WHAT YOU SHOULD DO:
What do the lines from the top of the data through the line with "(** ** A memory as a function *)" say? Quote them exactly and include both ends.
___ SUPPLIED INFORMATION ___
(* ===== verification/DevicesFacts.v ===== *)
(** * Spike: what memories and the bus hold

    A sparse memory is a function from addresses to bytes: allocating a page is
    invisible, a load reads the function and a store updates it.  On a bus whose
    devices stand on page boundaries a page of physical memory is in one memory
    or in none. *)

From Stdlib Require Import Sorted.
From stdpp Require Import base option list gmap.
From S2P Require Import Prelude.
From S2P Require Import Pmp.
From S2P Require Import Devices.

Lemma pgsize : PGSIZE = 4096. Proof. reflexivity. Qed.

Lemma length_zero_page : length zero_page = Z.to_nat PGSIZE.
Proof. apply length_replicate. Qed.

Lemma nth_zero_page k : nth k zero_page 0 = 0.
Proof.
  rewrite nth_lookup. destruct (zero_page !! k) as [x|] eqn:E; [|done].
  by apply lookup_replicate in E as [-> _].
Qed.

#[local] Opaque zero_page.

(** ** A memory as a function *)

Definition mem_byte (m : mem_t) (a : Z) : Z :=
  nth (Z.to_nat (a mod PGSIZE)) (default [] (sparse_memory_map m !! (a .>> PGSHIFT))) 0.

(** The [n] bytes of a function from [a] on. *)
Definition bytes_at (f : Z -> Z) (a n : Z) : list Z := map (fun k => f (a + Z.of_nat k)) (seq 0 (Z.to_nat n)).

(** A function with [bytes] written at [a]. *)
Definition overwrite (f : Z -> Z) (a : Z) (bytes : list Z) : Z -> Z := fun x =>
  if (a <=? x) && (x <? a + Z.of_nat (length bytes)) then nth (Z.to_nat (x - a)) bytes 0 else f x.

Record mem_wf (m : mem_t) : Prop := {
  wf_sz : 0 < sz m < 2 ^ 64;
  wf_sz_pages : sz m mod PGSIZE = 0;
  wf_pages : map_Forall (fun _ page => length page = Z.to_nat PGSIZE) (sparse_memory_map m)
}.
(* ===== verification/Cachesim.v ===== *)
(** * Spike: the cache simulator

    Model of [src/riscv-isa-sim/riscv/cachesim.cc] and [cachesim.h]: caches with
    random replacement, set-associative or fully associative, their miss handlers,
    statistics, cleaning and invalidation.

    Caches point to their miss handlers and two caches can share one, so the
    caches live in a list and a handler is an index.  [None] is undefined
    behaviour (a division by zero ways, a null pointer); [help] exits the program,
    which is [None] of the constructors.  Printing is not modelled. *)

From stdpp Require Import base option list gmap.
From S2P Require Import Prelude.
From S2P Require Import Pmp.

(** ** The random number generator *)

Definition lfsr_next (reg : Z) : Z := (reg .>> 1) .^ (u32 (- (reg .& 1)) .& 0xd0000001).

(** ** State *)

Definition VALID : Z := 1 .<< 63.
Definition DIRTY : Z := 1 .<< 62.

(** The tags of [cache_sim_t], an array, and those of [fa_cache_sim_t], a map in the
    order of its keys. *)
Inductive tag_store : Type := Ways (tags : list Z) | Full (tags : list (Z * Z)).

Record cache_sim_t : Type := Cache {
  store_of : tag_store;
  sets : Z;
  ways : Z;
  linesz : Z;
  idx_shift : Z;
  lfsr : Z;
  miss_handler : option nat;
  read_accesses : Z;
  read_misses : Z;
  bytes_read : Z;
  write_accesses : Z;
  write_misses : Z;
  bytes_written : Z;
  writebacks : Z
}.

Definition set_store (c : cache_sim_t) (s : tag_store) (r : Z) : cache_sim_t :=
  Cache s (sets c) (ways c) (linesz c) (idx_shift c) r (miss_handler c)
    (read_accesses c) (read_misses c) (bytes_read c) (write_accesses c) (write_misses c) (bytes_written c) (writebacks c).

Definition set_miss_handler (c : cache_sim_t) (mh : nat) : cache_sim_t :=
  Cache (store_of c) (sets c) (ways c) (linesz c) (idx_shift c) (lfsr c) (Some mh)
    (read_accesses c) (read_misses c) (bytes_read c) (write_accesses c) (write_misses c) (bytes_written c) (writebacks c).

(** The counters of an access, of a miss and of a write back. *)
Definition count_access (c : cache_sim_t) (bytes : Z) (store : bool) : cache_sim_t :=
  Cache (store_of c) (sets c) (ways c) (linesz c) (idx_shift c) (lfsr c) (miss_handler c)
    (if store then read_accesses c else u64 (read_accesses c + 1)) (read_misses c)
    (if store then bytes_read c else u64 (bytes_read c + bytes))
    (if store then u64 (write_accesses c + 1) else write_accesses c) (write_misses c)
    (if store then u64 (bytes_written c + bytes) else bytes_written c) (writebacks c).

Definition count_miss (c : cache_sim_t) (store : bool) : cache_sim_t :=
  Cache (store_of c) (sets c) (ways c) (linesz c) (idx_shift c) (lfsr c) (miss_handler c)
    (read_accesses c) (if store then read_misses c else u64 (read_misses c + 1)) (bytes_read c)
    (write_accesses c) (if store then u64 (write_misses c + 1) else write_misses c) (bytes_written c) (writebacks c).

Definition count_writeback (c : cache_sim_t) : cache_sim_t :=
  Cache (store_of c) (sets c) (ways c) (linesz c) (idx_shift c) (lfsr c) (miss_handler c)
    (read_accesses c) (read_misses c) (bytes_read c) (write_accesses c) (write_misses c) (bytes_written c) (u64 (writebacks c + 1)).

(** ** Construction *)

Fixpoint idx_shift_loop (fuel : nat) (x shift : Z) : Z :=
  match fuel with
  | O => shift
  | S fuel => if 1 <? x then idx_shift_loop fuel (x .>> 1) (shift + 1) else shift
  end.

(** [cache_sim_t::init]; 64 rounds suffice for the shift. *)
Definition init (full : bool) (sets ways linesz : Z) : option cache_sim_t :=
  if (sets =? 0) || nz (sets .& u64 (sets - 1)) then None
  else if (linesz <? 8) || nz (linesz .& u64 (linesz - 1)) then None
  else
    Some (Cache (if full then Full [] else Ways (replicate (Z.to_nat (u64 (sets * ways))) 0)) sets ways linesz (idx_shift_loop 64 linesz 0) 1 None
      0 0 0 0 0 0 0).

Definition cache_new (sets ways linesz : Z) : option cache_sim_t := init false sets ways linesz.
Definition fa_cache_new (ways linesz : Z) : option cache_sim_t := init true 1 ways linesz.

(** [construct], after the numbers have been read from the configuration. *)
Definition construct (sets ways linesz : Z) : option cache_sim_t :=
  if (4 <? ways) && (sets =? 1) then fa_cache_new ways linesz else cache_new sets ways linesz.

(** ** Tags

    A slot is an index of the array or a key of the map. *)

Definition line_of (c : cache_sim_t) (addr : Z) : Z := addr .>> idx_shift c.

Fixpoint way_loop (fuel : nat) (tags : list Z) (base i tag : Z) : option Z :=
  match fuel with
  | O => None
  | S fuel =>
      if tag =? nth (Z.to_nat (base + i)) tags 0 .& u64 (Z.lnot DIRTY) then Some (base + i)
      else way_loop fuel tags base (i + 1) tag
  end.

Fixpoint map_get (l : list (Z * Z)) (k : Z) : option Z :=
  match l with [] => None | (k', v) :: l => if k' =? k then Some v else map_get l k end.

Fixpoint map_set (l : list (Z * Z)) (k v : Z) : list (Z * Z) :=
  match l with
  | [] => [(k, v)]
  | (k', v') :: l' => if k <? k' then (k, v) :: l else if k' =? k then (k, v) :: l' else (k', v') :: map_set l' k v
  end.

Definition check_tag (c : cache_sim_t) (addr : Z) : option Z :=
  match store_of c with
  | Ways tags =>
      let idx := line_of c addr .& (sets c - 1) in
      let tag := line_of c addr .| VALID in
      way_loop (Z.to_nat (ways c)) tags (idx * ways c) 0 tag
  | Full tags => match map_get tags (line_of c addr) with Some _ => Some (line_of c addr) | None => None end
  end.

Definition get_slot (c : cache_sim_t) (s : Z) : Z :=
  match store_of c with Ways tags => nth (Z.to_nat s) tags 0 | Full tags => default 0 (map_get tags s) end.

Definition set_slot (c : cache_sim_t) (s v : Z) : cache_sim_t :=
  set_store c (match store_of c with Ways tags => Ways (<[Z.to_nat s := v]> tags) | Full tags => Full (map_set tags s v) end) (lfsr c).

(** The line put out, and the cache with the new line in its place. *)
Definition victimize (c : cache_sim_t) (addr : Z) : option (Z * cache_sim_t) :=
  match store_of c with
  | Ways tags =>
      if ways c =? 0 then None else
      let idx := line_of c addr .& (sets c - 1) in
      let reg := lfsr_next (lfsr c) in
      let way := reg mod ways c in
      let victim := nth (Z.to_nat (idx * ways c + way)) tags 0 in
      Some (victim, set_store c (Ways (<[Z.to_nat (idx * ways c + way) := line_of c addr .| VALID]> tags)) reg)
  | Full tags =>
      let new := line_of c addr .| VALID in
      if Z.of_nat (length tags) =? ways c then
        if ways c =? 0 then None else
        let reg := lfsr_next (lfsr c) in
        let it := Z.to_nat (reg mod ways c) in
        let old_tag := (nth it tags (0, 0)).2 in
        Some (old_tag, set_store c (Full (map_set (take it tags ++ drop (S it) tags) (line_of c addr) new)) reg)
      else Some (0, set_store c (Full (map_set tags (line_of c addr) new)) (lfsr c))
  end.

(** ** Accesses

    [access fuel cs k] is an access to the cache [k] of [cs]; the fuel bounds the
    chain of miss handlers. *)

Fixpoint access (fuel : nat) (cs : list cache_sim_t) (k : nat) (addr bytes : Z) (store : bool) : option (list cache_sim_t) :=
  match fuel with
  | O => None
  | S fuel =>
      c ← cs !! k;
      let c := count_access c bytes store in
      match check_tag c addr with
      | Some hit_way =>
          Some (<[k := if store then set_slot c hit_way (get_slot c hit_way .| DIRTY) else c]> cs)
      | None =>
          let c := count_miss c store in
          r ← victimize c addr;
          let '(victim, c) := r in
          let cs := <[k := c]> cs in
          cs ← (if victim .& (VALID .| DIRTY) =? VALID .| DIRTY then
                  let dirty_addr := u64 ((victim .& u64 (Z.lnot (VALID .| DIRTY))) .<< idx_shift c) in
                  cs ← (match miss_handler c with
                        | Some mh => access fuel cs mh dirty_addr (linesz c) true
                        | None => Some cs
                        end);
                  c ← cs !! k; Some (<[k := count_writeback c]> cs)
                else Some cs);
          cs ← (match miss_handler c with
                | Some mh => access fuel cs mh (addr .& u64 (Z.lnot (linesz c - 1))) (linesz c) false
                | None => Some cs
                end);
          if store then
            c ← cs !! k; s ← check_tag c addr; Some (<[k := set_slot c s (get_slot c s .| DIRTY)]> cs)
          else Some cs
      end
  end.

(** ** Cleaning and invalidation *)

Definition clean_line (c : cache_sim_t) (cur_addr : Z) (clean inval : bool) : cache_sim_t :=
  match check_tag c cur_addr with
  | None => c
  | Some s =>
      let c := if clean && nz (get_slot c s .& DIRTY)
               then set_slot (count_writeback c) s (get_slot c s .& u64 (Z.lnot DIRTY)) else c in
      if inval then set_slot c s (get_slot c s .& u64 (Z.lnot VALID)) else c
  end.

Fixpoint clean_loop (fuel : nat) (c : cache_sim_t) (cur_addr end_addr : Z) (clean inval : bool) : cache_sim_t :=
  match fuel with
  | O => c
  | S fuel =>
      if cur_addr <? end_addr
      then clean_loop fuel (clean_line c cur_addr clean inval) (u64 (cur_addr + linesz c)) end_addr clean inval
      else c
  end.

Fixpoint clean_invalidate (fuel : nat) (cs : list cache_sim_t) (k : nat) (addr bytes : Z) (clean inval : bool) : option (list cache_sim_t) :=
  match fuel with
  | O => None
  | S fuel =>
      c ← cs !! k;
      let start_addr := addr .& u64 (Z.lnot (linesz c - 1)) in
      let end_addr := u64 (u64 (addr + bytes) + linesz c - 1) .& u64 (Z.lnot (linesz c - 1)) in
      let c := clean_loop (Z.to_nat ((end_addr - start_addr) / linesz c + 1)) c start_addr end_addr clean inval in
      let cs := <[k := c]> cs in
      match miss_handler c with
      | Some mh => clean_invalidate fuel cs mh addr bytes clean inval
      | None => Some cs
      end
  end.

(** ** The tracers of instruction and data caches *)

Definition icache_trace (cs : list cache_sim_t) (k : nat) (addr bytes : Z) (type : access_type) : option (list cache_sim_t) :=
  match type with FETCH => access (length cs) cs k addr bytes false | _ => Some cs end.

Definition dcache_trace (cs : list cache_sim_t) (k : nat) (addr bytes : Z) (type : access_type) : option (list cache_sim_t) :=
  match type with
  | FETCH => Some cs
  | _ => access (length cs) cs k addr bytes (bool_decide (type = STORE))
  end.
___
RESULT:
(* ===== verification/DevicesFacts.v ===== *)
(** * Spike: what memories and the bus hold

    A sparse memory is a function from addresses to bytes: allocating a page is
    invisible, a load reads the function and a store updates it.  On a bus whose
    devices stand on page boundaries a page of physical memory is in one memory
    or in none. *)

From Stdlib Require Import Sorted.
From stdpp Require Import base option list gmap.
From S2P Require Import Prelude.
From S2P Require Import Pmp.
From S2P Require Import Devices.

Lemma pgsize : PGSIZE = 4096. Proof. reflexivity. Qed.

Lemma length_zero_page : length zero_page = Z.to_nat PGSIZE.
Proof. apply length_replicate. Qed.

Lemma nth_zero_page k : nth k zero_page 0 = 0.
Proof.
  rewrite nth_lookup. destruct (zero_page !! k) as [x|] eqn:E; [|done].
  by apply lookup_replicate in E as [-> _].
Qed.

#[local] Opaque zero_page.

(** ** A memory as a function *)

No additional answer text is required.